| YOUR OBJECTIVE |
Lines with the word "VBool": copy all of them from the entries below.

□ □ □ □ □

(** How [writeRequired] fails: the document cannot be encoded or the file not be created or
    truncated, so that the directory stays as it was; or, the file created or truncated, it
    cannot be written or closed, and [n] octets of the document are in it. *)
Inductive fault := Unopened (e : goerror) | Short (n : Z) (e : goerror).

(** [writeRequired] of the files in their order: each meets its fault, and the first that
    cannot be written ends the process. *)
Fixpoint writeFiles {D} (faults : list (option fault)) (files : list (string * D)) (dir : gmap string (content D))
    : gmap string (content D) * option goerror :=
  match files with
  | [] => (dir, None)
  | (name, v) :: files =>
      match faults with
      | Some (Unopened err) :: _ => (dir, Some err)
      | Some (Short n err) :: _ => (<[name := Cut v n]> dir, Some err)
      | None :: faults => writeFiles faults files (<[name := Whole v]> dir)
      | [] => writeFiles [] files (<[name := Whole v]> dir)
      end
  end.

(** ** What the three packages write *)

Definition authorityCommit : string := "8c4bbe8b7ee94b0e53427dd5ac15e7ede7b77574".
Definition loadProfileID : string := "tls-smoke".

(** Where the packages differ: the mode, the checks and the warning of their documents, what
    they say of their load generator, and how they show what they observed: as the proof
    itself, in files of their own, in the result and in the summary of a load. *)
Record package (O : Type) := Package {
  k_ids : identity; k_mode : string; k_checks : list string; k_warning : string; k_engine : list (string * value);
  k_proof : O -> value; k_before : O -> list (string * value); k_after : O -> list (string * value);
  k_result : option O -> list (string * value); k_summary : option O -> list (string * value)
}.
Arguments Package {O}.
Arguments k_ids {O}.
Arguments k_mode {O}.
Arguments k_checks {O}.
Arguments k_warning {O}.
Arguments k_engine {O}.
Arguments k_proof {O}.
Arguments k_before {O}.
Arguments k_after {O}.
Arguments k_result {O}.
Arguments k_summary {O}.

Section documents.
Context {O : Type} (k : package O).

Definition executorDocument : value :=
  VObject [("id", VString (executorID (k_ids k))); ("version", VString (executorVersion (k_ids k)))].
Definition loadGeneratorFields : list (string * value) :=
  [("id", VString (loadGeneratorID (k_ids k))); ("version", VString (loadGeneratorVersion (k_ids k)))].

Definition writeIdentity : list (string * value) :=
  [("executor-identity.json", VObject
      [("id", VString (executorID (k_ids k))); ("version", VString (executorVersion (k_ids k)));
       ("role", VString "client-test-executor"); ("supportedProtocols", strings ["tls"]);
       ("supportedScenarios", strings [scenarioID (k_ids k)]); ("supportedLoadProfiles", strings [loadProfileID])]);
   ("load-generator-identity.json", VObject (loadGeneratorFields ++ k_engine k))].

Definition writeProofArtifacts (o : O) : list (string * value) :=
  [("validation.json", VObject
      [("schemaVersion", VString "protocol-lab.validation.v1"); ("scenarioId", VString (scenarioID (k_ids k)));
       ("status", VString "passed"); ("checks", strings (k_checks k))])]
  ++ k_before k o ++ [("protocol-proof.json", k_proof k o); ("tls-negotiation.json", k_proof k o)] ++ k_after k o.

(** A nil slice is encoded as null. *)
Definition latencies (l : list float64) : value := match l with [] => VNull | _ => VArray (VFloat <$> l) end.
Definition observed (o : option O) : value := match o with Some o => k_proof k o | None => VNull end.
Definition summaryDocument (measured : summary O) : value :=
  VObject
    ([("durationSeconds", VFloat (DurationSeconds measured)); ("completedOperations", VInt (CompletedOperations measured));
      ("failedOperations", VInt (FailedOperations measured)); ("timedOutOperations", VInt (TimedOutOperations measured));
      ("handshakeLatencyMilliseconds", latencies (LatencyMS measured))]
     ++ match LastObservation measured with Some o => [("lastObservation", k_proof k o)] | None => [] end
     ++ k_summary k (LastObservation measured)
     ++ [("errors", VObject (prod_map id VInt <$> map_to_list (Errors measured)))]).
Definition metricsDocument (m : loadMetrics) : value :=
  VObject
    [("handshakesPerSecond", VFloat (HandshakesPerSecond m)); ("handshakeLatencyMean", VFloat (HandshakeLatencyMean m));
     ("handshakeLatencyP50", VFloat (HandshakeLatencyP50 m)); ("handshakeLatencyP95", VFloat (HandshakeLatencyP95 m));
     ("handshakeLatencyP99", VFloat (HandshakeLatencyP99 m)); ("completedOperations", VInt (MCompleted m));
     ("failedOperations", VInt (MFailed m)); ("timedOutOperations", VInt (MTimedOut m)); ("totalTransferredBytes", VInt 0)].
Definition resultDocument (measured : summary O) : value :=
  let r := resultArtifacts measured in
  VObject
    ([("schemaVersion", VString "protocol-lab.tls-executor-result.v1"); ("scenarioId", VString (scenarioID (k_ids k)));
      ("mode", VString (k_mode k)); ("authorityCommit", VString authorityCommit); ("executor", executorDocument);
      ("loadGenerator", VObject (loadGeneratorFields ++ k_engine k))]
     ++ k_result k (RProof r)
     ++ [("validation", VObject [("status", VString (RStatus r))]); ("protocolProof", observed (RProof r));
         ("requestedLoad", VObject
            [("profileId", VString loadProfileID); ("connections", VInt 1); ("concurrency", VInt 1); ("durationSeconds", VInt 5);
             ("warmupSeconds", VInt 1); ("repetitions", VInt 1); ("applicationDataBytes", VInt 0)]);
         ("effectiveLoad", VObject [("connections", VInt 1); ("concurrency", VInt 1); ("applicationDataBytes", VInt 0)]);
         ("metrics", metricsDocument (RMetrics r)); ("warnings", strings [k_warning k])]).
Definition writeResultArtifacts (measured : summary O) : list (string * value) :=
  [("tls-load-summary.json", summaryDocument measured); ("tls-executor-result.json", resultDocument measured);
   ("result.json", resultDocument measured)].

Definition writeFailureArtifacts (message : string) : list (string * value) :=
  let failure := VObject
    [("schemaVersion", VString "protocol-lab.validation.v1"); ("scenarioId", VString (scenarioID (k_ids k)));
     ("status", VString "failed"); ("message", VString message); ("executor", executorDocument)] in
  [("validation.json", failure); ("result.json", failure)] ++ writeIdentity.

Definition unsupportedDocument (requested : string) : value :=
  VObject
    [("schemaVersion", VString "protocol-lab.unsupported.v1"); ("status", VString "unsupported"); ("scenarioId", VString requested);
     ("reasonCode", VString "scenario-not-implemented");
     ("message", VString (executorID (k_ids k) +:+ "@" +:+ executorVersion (k_ids k) +:+ " recognizes " +:+ requested
                          +:+ " but does not implement its exact semantics"));
     ("authorityCommit", VString authorityCommit); ("executor", executorDocument);
     ("loadGenerator", VObject loadGeneratorFields); ("supportedScenarios", strings [scenarioID (k_ids k)])].
Definition emitUnsupported (requested : string) : list (string * value) :=
  let u := unsupportedDocument requested in [("unsupported.json", u); ("result.json", u)] ++ writeIdentity.

(** The files of what a run leaves. *)
Definition files (a : artifact O) : list (string * value) :=
  match a with
  | UnsupportedArtifacts requested => emitUnsupported requested
  | FailureArtifacts message => writeFailureArtifacts message
  | ProofArtifacts o => writeProofArtifacts o ++ writeIdentity
  | ResultArtifacts r => writeResultArtifacts (RSummary r)
  end.
(** A run on a directory: its exit code and what it leaves. A file that cannot be written
    ends it with code 1, whatever was to come. *)
Definition onDirectory (faults : list (option fault)) (run : Z * list (artifact O)) : Z * directory :=
  let '(dir, err) := writeFiles faults (concat (files <$> run.2)) ∅ in
  (match err with Some _ => 1 | None => run.1 end, dir).
End documents.

(** ** go-tls12-executor *)

Module Tls12Documents.

Definition proof (o : observation) : value :=
  VObject
    [("tlsProfileId", VString "plab-tls12-aes128gcm-p256-server-auth-v2"); ("tlsVersion", VString (TLSVersion o));
     ("cipherSuite", VString (CipherSuite o)); ("keyExchangeGroup", VString (KeyExchangeGroup o));
     ("signatureScheme", VString "ecdsa_secp256r1_sha256"); ("alpn", VString (ALPN o)); ("serverName", VString "tls.plab.test");
     ("handshakeComplete", VBool (HandshakeComplete o)); ("didResume", VBool (DidResume o));
     ("sessionStateOffered", VBool false); ("earlyDataAttempted", VBool false); ("applicationDataBytesSent", VInt 0);
     ("applicationDataBytesReceived", VInt 0); ("certificateProfile", VString "plab-single-leaf-p256-server-v2");
     ("certificateDerSha256", VString (CertificateDERSHA256 o)); ("certificateSpkiSha256", VString (CertificateSPKISHA256 o));
     ("certificateSignatureAlgorithm", VString (CertificateSignatureAlgorithm o));
     ("certificatePublicKeyAlgorithm", VString (CertificatePublicKeyAlgorithm o));
     ("certificateNamedCurve", VString (CertificateNamedCurve o)); ("sentCertificateCount", VInt (SentCertificateCount o));
     ("trustAnchorSent", VBool (TrustAnchorSent o)); ("verifiedChainCount", VInt (VerifiedChainCount o));
     ("handshakeLatencyMs", VFloat (HandshakeLatencyMS o)); ("connectionAndHandshakeLatencyMs", VFloat (ConnectionAndHandshakeMS o))].
Definition package : package observation :=
  Package Tls12.ids "full-tls12-handshake"
    ["protocol:tls1.2"; "no-fallback"; "handshake-complete"; "authenticated-peer"; "fresh-session"; "zero-unexpected-failures";
     "zero-timeouts"]
    "TLS 1.2 is a compatibility lane; local package smoke evidence is diagnostic and non-publishable." []
    proof (fun _ => []) (fun _ => []) (fun _ => []) (fun _ => []).
Definition writeProofArtifacts := TlsDocuments.writeProofArtifacts package.
Definition writeResultArtifacts := TlsDocuments.writeResultArtifacts package.
Definition writeFailureArtifacts := TlsDocuments.writeFailureArtifacts package.
Definition emitUnsupported := TlsDocuments.emitUnsupported package.
Definition writeIdentity := TlsDocuments.writeIdentity package.
Definition main (faults : list (option fault)) (env : mainEnv handshakeEnv) : Z * directory :=
  onDirectory package faults (Tls12.main env).

End Tls12Documents.

(** ** go-utls-tls13-chacha20-executor *)

Module ChaCha20Documents.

□ □ □ □ □

| RESULT |
     ("handshakeComplete", VBool (HandshakeComplete o)); ("didResume", VBool (DidResume o));
     ("sessionStateOffered", VBool false); ("earlyDataAttempted", VBool false); ("applicationDataBytesSent", VInt 0);
     ("trustAnchorSent", VBool (TrustAnchorSent o)); ("verifiedChainCount", VInt (VerifiedChainCount o));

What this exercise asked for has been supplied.